While the crew was able to make repairs and keep the No. 24 on the lead lap for the time being, Gordon’s day was never the same. Entering the day 156 points out of the Chase, Gordon’s 20th-place finish drops him to fifth in the standings, now 203 points behind Johnson.
In Busch’s eyes, Gordon’s contact in the middle of the corner was uncalled for and part of a long string of incidents.
“[He] was on the outside lane on restarts and so yeah, he shoved me in there and I shoved him back in turn 4,” Busch said. “I didn’t mean to get into him that hard, but over the years with [Jeff] Gordon here, back in the [No.] 97 [car], wrecking the [No.] 2 car, whether you’re a current Kurt fan or ex-Rusty [Wallace] fan, he’s wrecked the [No.] 2 car a lot here.”
Later in the race, the two came together again when Gordon ran up the track and into the side of the No. 2 car.
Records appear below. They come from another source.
Lemma close_needs_session p r w w' : handleClose chat p r w = Ok tt w' → is_Some (hp w !! p).
Proof.
  destruct (hp w !! p) as [s|] eqn:Hs; [done|]. unfold handleClose. rewrite bind_server.
  assert (Hid : TcpSession_getID p w = Undef UB_dangling).
  { unfold TcpSession_getID, mbind, M_bind. by rewrite deref_none. }
  unfold mbind at 1, M_bind at 1.
  destruct (sv_closedHandler (sv w)) as [[]|]; cbn; unfold mbind, M_bind; by rewrite Hid.
Qed.

(** The chat server sends from its message callback only. *)
#[export] Instance server_endpoint : Endpoint WS (server_callbacks chat) (λ _, True).
Proof.
  split.
  - intros [] p w w'; cbn; try (by intros [= ->]). by intros ->%log_same.
  - intros h p r w w' Hr. destruct h; try by injection Hr as <-.
    + destruct (close_needs_session p r w w' Hr) as [s Hs]. cbn in Hr.
      rewrite (close_quiet p r s w Hs) in Hr. injection Hr as <-. apply hp_upd_sv.
    + cbn in Hr. by apply log_same in Hr as ->.
  - intros h p w w'. destruct h; cbn.
    4: { intros Hr. destruct (keeps_messageHandler p w tt w' Hr) as [_ Hq].
      intros q. destruct (Hq q) as [ms E]. exists ms. split; [by apply Forall_true|done]. }
    all: intros [= <-] q; exists []; split; [constructor|by destruct (hp _ !! q)].
Qed.
End Server.

(** ** The invariant *)

(** A notification. *)
Definition is_nf (m : Msg) : Prop := hdr_msgId (msg_hdr m) = MsgId_val NF_MESSAGE.
#[export] Instance is_nf_dec m : Decision (is_nf m).
Proof. unfold is_nf. apply _. Defined.

Section Invariant.
Context {WC : Type} `{FHC : !Field WC heap} `{FGC : !Field WC client_globals} `{SGC : !Separate FGC FHC}.
Context {WS : Type} {Ctx : Type} `{HR : !Hiredis Ctx}.
Context `{FH : !Field WS heap} `{FS : !Field WS TcpServer} `{FR : !Field WS (Redis Ctx)}.
Context `{SEP : !Separate FS FH} `{SRH : !Separate FR FH} `{SRS : !Separate FR FS}.
Context (split : string → list string).
Implicit Types (n : network WS WC) (ws : WS) (wc : WC) (l : link) (s : TcpSession) (p q r : ptr).

Abbreviation chat := (chat_callbacks (W := WS) (Ctx := Ctx)).
Abbreviation empty_room := (mkRoom ∅ ∅).

(** What the others have said to the server's session [p] while it was listed. *)
Definition heard_by n p : list Msg := heard p empty_room (n_room n).

Definition client_ok wc : Prop :=
  clients_ok wc ∧ g_table (fget wc) = chat_commands ∧ own_sessions wc.

(** A connection: [wc] and [sc] are the client's process and session, [s] is the
    server's session, [ms] what has been typed. *)
Record link_ok n p l wc sc s (ms : list Msg) : Prop := {
  lo_client : n_clients n !! lk_client l = Some wc;
  lo_session : hp wc !! lk_session l = Some sc;
  lo_server : hp (n_server n) !! p = Some s;
  lo_typed : typed split (lines_of n (lk_client l)) ms;
  lo_up_out : out_sync ms sc;
  lo_connecting : connecting sc;
  lo_said : said p (n_room n) = filter is_nf (lk_said l);
  lo_up_in : lk_up_whole l = true → in_sync ms (lk_up l) (lk_said l) s;
  lo_down_out : up_whole n → out_sync (heard_by n p) s;
  lo_down_in : up_whole n → lk_down_whole l = true → in_sync (heard_by n p) (lk_down l) (lk_got l) sc
}.

Definition net_inv n : Prop :=
  (chat_running (Ctx := Ctx) (n_server n) ∧ room_run empty_room (n_room n) = Some (room_of (n_server n))) ∧
  (∀ i wc, n_clients n !! i = Some wc → client_ok wc) ∧
  (∀ p l, n_links n !! p = Some l → ∃ wc sc s ms, link_ok n p l wc sc s ms) ∧
  (∀ i wc r s, n_clients n !! i = Some wc → hp wc !! r = Some s → unlinked n i r →
     ∃ ms, typed split (lines_of n i) ms ∧ out_sync ms s ∧ in_sync [] 0 [] s) ∧
  (∀ p, is_Some (n_links n !! p) ↔ is_Some (hp (n_server n) !! p)) ∧
  (∀ p q l l', n_links n !! p = Some l → n_links n !! q = Some l' →
     lk_client l = lk_client l' → lk_session l = lk_session l' → p = q).

(** The other half of a connection is not touched by an event of one half, and
    no read is made whole afterwards. *)
Definition same_up l l' : Prop :=
  lk_client l' = lk_client l ∧ lk_session l' = lk_session l ∧ lk_up l' = lk_up l ∧ lk_said l' = lk_said l ∧
  lk_up_whole l' = lk_up_whole l ∧ (lk_down_whole l' = true → lk_down_whole l = true).
Definition same_down l l' : Prop :=
  lk_client l' = lk_client l ∧ lk_session l' = lk_session l ∧ lk_down l' = lk_down l ∧ lk_got l' = lk_got l ∧
  lk_down_whole l' = lk_down_whole l ∧ (lk_up_whole l' = true → lk_up_whole l = true).

(** The connections [m'] are those of [m], related by [R]. *)
Definition links_rel (R : ptr → link → link → Prop) (m m' : gmap ptr link) : Prop :=
  ∀ q, match m !! q, m' !! q with
       | Some l, Some l' => R q l l'
       | None, None => True
       | _, _ => False
       end.

Lemma links_rel_refl (R : ptr → link → link → Prop) m : (∀ q l, R q l l) → links_rel R m m.
Proof. intros HR' q. by destruct (m !! q). Qed.
Lemma links_rel_insert (R : ptr → link → link → Prop) m p l l' :
  (∀ q l, R q l l) → m !! p = Some l → R p l l' → links_rel R m (<[p := l']> m).
Proof.
  intros HR' Hl H q. destruct (decide (p = q)) as [<-|Hne].
  - by rewrite Hl, lookup_insert_eq.
  - rewrite lookup_insert_ne by done. by destruct (m !! q).
Qed.
Lemma links_rel_l R m m' q l : links_rel R m m' → m !! q = Some l → ∃ l', m' !! q = Some l' ∧ R q l l'.
Proof. intros Hr Hl. specialize (Hr q). rewrite Hl in Hr. destruct (m' !! q) as [l'|]; [by exists l'|done]. Qed.
Lemma links_rel_r R m m' q l' : links_rel R m m' → m' !! q = Some l' → ∃ l, m !! q = Some l ∧ R q l l'.
Proof. intros Hr Hl. specialize (Hr q). rewrite Hl in Hr. destruct (m !! q) as [l|]; [by exists l|done]. Qed.

Lemma up_whole_rel (R : ptr → link → link → Prop) n n' :
  (∀ q l l', R q l l' → lk_up_whole l' = true → lk_up_whole l = true) →
  links_rel R (n_links n) (n_links n') → up_whole n' → up_whole n.
Proof.
  intros HR' Hl Hu q l Hq. destruct (links_rel_l _ _ _ _ _ Hl Hq) as (l' & Hq' & H).
  eapply HR'; [exact H|]. exact (Hu q l' Hq').
Qed.

Lemma unlinked_rel (R : ptr → link → link → Prop) n n' i r :
  (∀ q l l', R q l l' → lk_client l' = lk_client l ∧ lk_session l' = lk_session l) →
  links_rel R (n_links n) (n_links n') → unlinked n' i r → unlinked n i r.
Proof.
  intros HR' Hl Hu q l Hq [E1 E2]. destruct (links_rel_l _ _ _ _ _ Hl Hq) as (l' & Hq' & H).
  apply (Hu q l' Hq'). destruct (HR' _ _ _ H) as [-> ->]. done.
Qed.

Lemma links_inj_rel (R : ptr → link → link → Prop) n n' :
  (∀ q l l', R q l l' → lk_client l' = lk_client l ∧ lk_session l' = lk_session l) →
  links_rel R (n_links n) (n_links n') →
  (∀ p q l l', n_links n !! p = Some l → n_links n !! q = Some l' →
     lk_client l = lk_client l' → lk_session l = lk_session l' → p = q) →
  ∀ p q l l', n_links n' !! p = Some l → n_links n' !! q = Some l' →
     lk_client l = lk_client l' → lk_session l = lk_session l' → p = q.
Proof.
  intros HR' Hl Hinj p q l l' Hp Hq E1 E2.
  destruct (links_rel_r _ _ _ _ _ Hl Hp) as (l0 & Hp0 & H0), (links_rel_r _ _ _ _ _ Hl Hq) as (l1 & Hq1 & H1).
  apply HR' in H0 as [? ?], H1 as [? ?]. eapply (Hinj p q l0 l1); congruence.
Qed.

(** A client moves: each of its sessions may have been sent messages, and may
    have read on its connection. *)
Lemma client_moves n n' i wc wc' :
  net_inv n → n_clients n !! i = Some wc → client_ok wc' →
  n_server n' = n_server n → n_room n' = n_room n → n_clients n' = <[i := wc']> (n_clients n) →
  (∀ j, j ≠ i → lines_of n' j = lines_of n j) →
  links_rel (λ _ l l', same_up l l' ∧ (lk_client l ≠ i → l' = l)) (n_links n) (n_links n') →
  dom (hp wc') = dom (hp wc) →
  (∀ r s s' ms, hp wc !! r = Some s → hp wc' !! r = Some s' → typed split (lines_of n i) ms → out_sync ms s →
     ∃ ms', typed split (lines_of n' i) (ms ++ ms') ∧ out_sync (ms ++ ms') s') →
  (∀ r s s', hp wc !! r = Some s → hp wc' !! r = Some s' → unlinked n i r →
     in_sync [] 0 [] s → in_sync [] 0 [] s') →
  (∀ q l l' s s', n_links n !! q = Some l → n_links n' !! q = Some l' → lk_client l = i →
     hp wc !! lk_session l = Some s → hp wc' !! lk_session l = Some s' →
     (connecting s → connecting s') ∧
     (up_whole n → lk_down_whole l' = true →
      in_sync (heard_by n q) (lk_down l) (lk_got l) s → in_sync (heard_by n q) (lk_down l') (lk_got l') s')) →
  net_inv n'.
Proof.
  intros (Hsrv & Hcl & Hlk & Hun & Hdom & Hinj) Hi Hok Es Er Ec El Hrel Hd Htx Hrx0 Hrx.
  assert (Hsome : ∀ r s, hp wc !! r = Some s → ∃ s', hp wc' !! r = Some s').
  { intros r s Hr. apply elem_of_dom. rewrite Hd. apply elem_of_dom. by eexists. }
  assert (HR' : ∀ (q : ptr) l l', same_up l l' ∧ (lk_client l ≠ i → l' = l) →
    lk_client l' = lk_client l ∧ lk_session l' = lk_session l) by (by intros q l l' [(? & ? & _) _]).
  assert (Hw : up_whole n' → up_whole n).
  { refine (up_whole_rel _ n n' _ Hrel). by intros q l l' [(_ & _ & _ & _ & -> & _) _]. }
  assert (Hh : ∀ p, heard_by n' p = heard_by n p) by (intros p; unfold heard_by; by rewrite Er).
  split; [by rewrite Es, Er|]. split; [|split; [|split; [|split]]].
  - intros j wcj Hj. rewrite Ec in Hj. apply lookup_insert_Some in Hj as [[_ <-]|[_ Hj]]; [done|by eapply Hcl].
  - intros p l' Hp. destruct (links_rel_r _ _ _ _ _ Hrel Hp) as (l & Hl & (E1 & E2 & E3 & E4 & E5 & E6) & Hsame).
    destruct (Hlk p l Hl) as (wc1 & sc & s & ms & [H1 H2 H3 H4 H5 H6 H7 H8 H9 H10]).
    destruct (decide (lk_client l = i)) as [Ei|Hne].
    + rewrite Ei in *. replace wc1 with wc in * by congruence. destruct (Hsome _ _ H2) as [sc' Hsc'].
      destruct (Htx _ _ _ _ H2 Hsc' H4 H5) as (ms' & Ht' & Ho'). destruct (Hrx p l l' sc sc') as [Hcn Hin]; [done..|].
      exists wc', sc', s, (ms ++ ms'). split; rewrite ?Es, ?Er, ?Ec, ?E1, ?E2, ?E3, ?E4, ?E5, ?Hh; try done.
      * by rewrite lookup_insert_eq.
      * by apply Hcn.
      * intros Hu. by apply in_sync_more, H8.
      * intros Hu%Hw. by apply H9.
      * intros Hu%Hw Hd'. apply Hin; [done..|]. by apply H10, E6.
    + rewrite (Hsame Hne) in *. exists wc1, sc, s, ms. split; rewrite ?Es, ?Er, ?Ec, ?Hh; try done.
      * by rewrite lookup_insert_ne.
      * by rewrite El.
      * intros Hu%Hw. by apply H9.
      * intros Hu%Hw. by apply H10.
  - intros j wcj r s' Hj Hs' Hu. pose proof (unlinked_rel _ n n' j r HR' Hrel Hu) as Hu0.
    rewrite Ec in Hj. apply lookup_insert_Some in Hj as [[<- <-]|[Hne Hj]].
    + assert (Hr : is_Some (hp wc !! r)) by (apply elem_of_dom; rewrite <- Hd; apply elem_of_dom; by eexists).
      destruct Hr as [s Hs]. destruct (Hun i wc r s Hi Hs Hu0) as (ms & Ht & Ho & Hin).
      destruct (Htx _ _ _ _ Hs Hs' Ht Ho) as (ms' & Ht' & Ho'). exists (ms ++ ms'). split_and!; [done..|by eapply Hrx0].
    + rewrite El by done. by eapply Hun.
  - intros p. rewrite Es, <- Hdom. specialize (Hrel p). by destruct (n_links n !! p), (n_links n' !! p).
  - exact (links_inj_rel _ n n' HR' Hrel Hinj).
Qed.

(** The server moves: [p] reads or writes. *)
Lemma server_moves n n' e ws' :
  net_inv n → server_step chat (n_server n) e ws' →
  n_server n' = ws' → n_room n' = n_room n ++ [label_of (n_server n) e] → n_clients n' = n_clients n →
  n_lines n' = n_lines n →
  links_rel (λ _ l l', same_down l l') (n_links n) (n_links n') →
  dom (hp ws') = dom (hp (n_server n)) →
  (∀ q s s', hp (n_server n) !! q = Some s → hp ws' !! q = Some s' → up_whole n → out_sync (heard_by n q) s →
     out_sync (heard_by n q ++ heard_now q (room_of (n_server n)) (label_of (n_server n) e)) s') →
  (∀ q l l' wc sc s s' ms, n_links n !! q = Some l → n_links n' !! q = Some l' →
     link_ok n q l wc sc s ms → hp ws' !! q = Some s' →
     (lk_up_whole l' = true → in_sync ms (lk_up l') (lk_said l') s') ∧
     said q (n_room n') = filter is_nf (lk_said l')) →
  net_inv n'.
Proof.
  intros ([Hrun Hroom] & Hcl & Hlk & Hun & Hdom & Hinj) Hstep Es Er Ec El Hrel Hd Htx Hrx.
  destruct (chat_step_room _ _ _ Hrun Hstep) as [Hx Hrun'].
  assert (HR' : ∀ (q : ptr) l l', same_down l l' → lk_client l' = lk_client l ∧ lk_session l' = lk_session l)
    by (by intros q l l' (? & ? & _)).
  assert (Hw : up_whole n' → up_whole n).
  { refine (up_whole_rel _ n n' _ Hrel). by intros q l l' (_ & _ & _ & _ & _ & ?). }
  assert (Hh : ∀ p, heard_by n' p = heard_by n p ++ heard_now p (room_of (n_server n)) (label_of (n_server n) e)).
  { intros p. unfold heard_by. rewrite Er. by apply over_snoc. }
  assert (Hln : ∀ i, lines_of n' i = lines_of n i) by (intros i; unfold lines_of; by rewrite El).
  split; [rewrite Er, Es; split; [done|by eapply room_run_snoc]|]. split; [by rewrite Ec|split; [|split; [|split]]].
  - intros p l' Hp. destruct (links_rel_r _ _ _ _ _ Hrel Hp) as (l & Hl & E1 & E2 & E3 & E4 & E5 & E6).
    destruct (Hlk p l Hl) as (wc & sc & s & ms & Hlok). pose proof Hlok as [H1 H2 H3 H4 H5 H6 H7 H8 H9 H10].
    assert (Hs' : is_Some (hp ws' !! p)) by (apply elem_of_dom; rewrite Hd; apply elem_of_dom; by eexists).
    destruct Hs' as [s' Hs']. destruct (Hrx p l l' wc sc s s' ms Hl Hp Hlok Hs') as [Hin Hsaid].
    exists wc, sc, s', ms. split; rewrite ?Es, ?Ec, ?E1, ?E2, ?E3, ?E4, ?E5, ?Hh, ?Hln; try done.
    + intros Hu%Hw. by eapply Htx; [..|apply H9].
    + intros Hu%Hw Hdw. by apply in_sync_more, H10.
  - intros i wc r s Hi Hs Hu. rewrite Ec in Hi. rewrite Hln. eapply Hun; [done..|].
    exact (unlinked_rel _ n n' i r HR' Hrel Hu).
  - intros p. rewrite Es. transitivity (is_Some (n_links n !! p)).
    + specialize (Hrel p). by destruct (n_links n !! p), (n_links n' !! p).
    + rewrite Hdom, <- !elem_of_dom. by rewrite Hd.
  - exact (links_inj_rel _ n n' HR' Hrel Hinj).
Qed.
End Invariant.

(** ** Client processes between lines *)

Section ClientSteps.
Context {WC : Type} `{FHC : !Field WC heap} `{FGC : !Field WC client_globals} `{SGC : !Separate FGC FHC}.
Implicit Types (wc : WC) (p r : ptr).
Context (g : client_globals).
Definition has_globals wc : Prop := fget wc = g.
While Gordon brushed it off as not knowing Busch was on his outside, Busch again, saw it differently.
“His chicken move afterward wasn’t called for, but that shows the game we’re gonna play,” he said. “One bump versus another bump, it still seems like the scorecard isn’t even.”
Sunday’s race was slowed by 15 caution flags and saw 24 lead changes among 12 different drivers. Points leader Jimmie Johnson was not among those that led Sunday’s race.
Next weekend the series heads to Talladega Superspeedway for the AMP Energy Juice 500, the wildcard of the Chase. With the top-three drivers in the Chase separated by only 62 points, Sunday’s race could truly reshape the way the Chase plays out.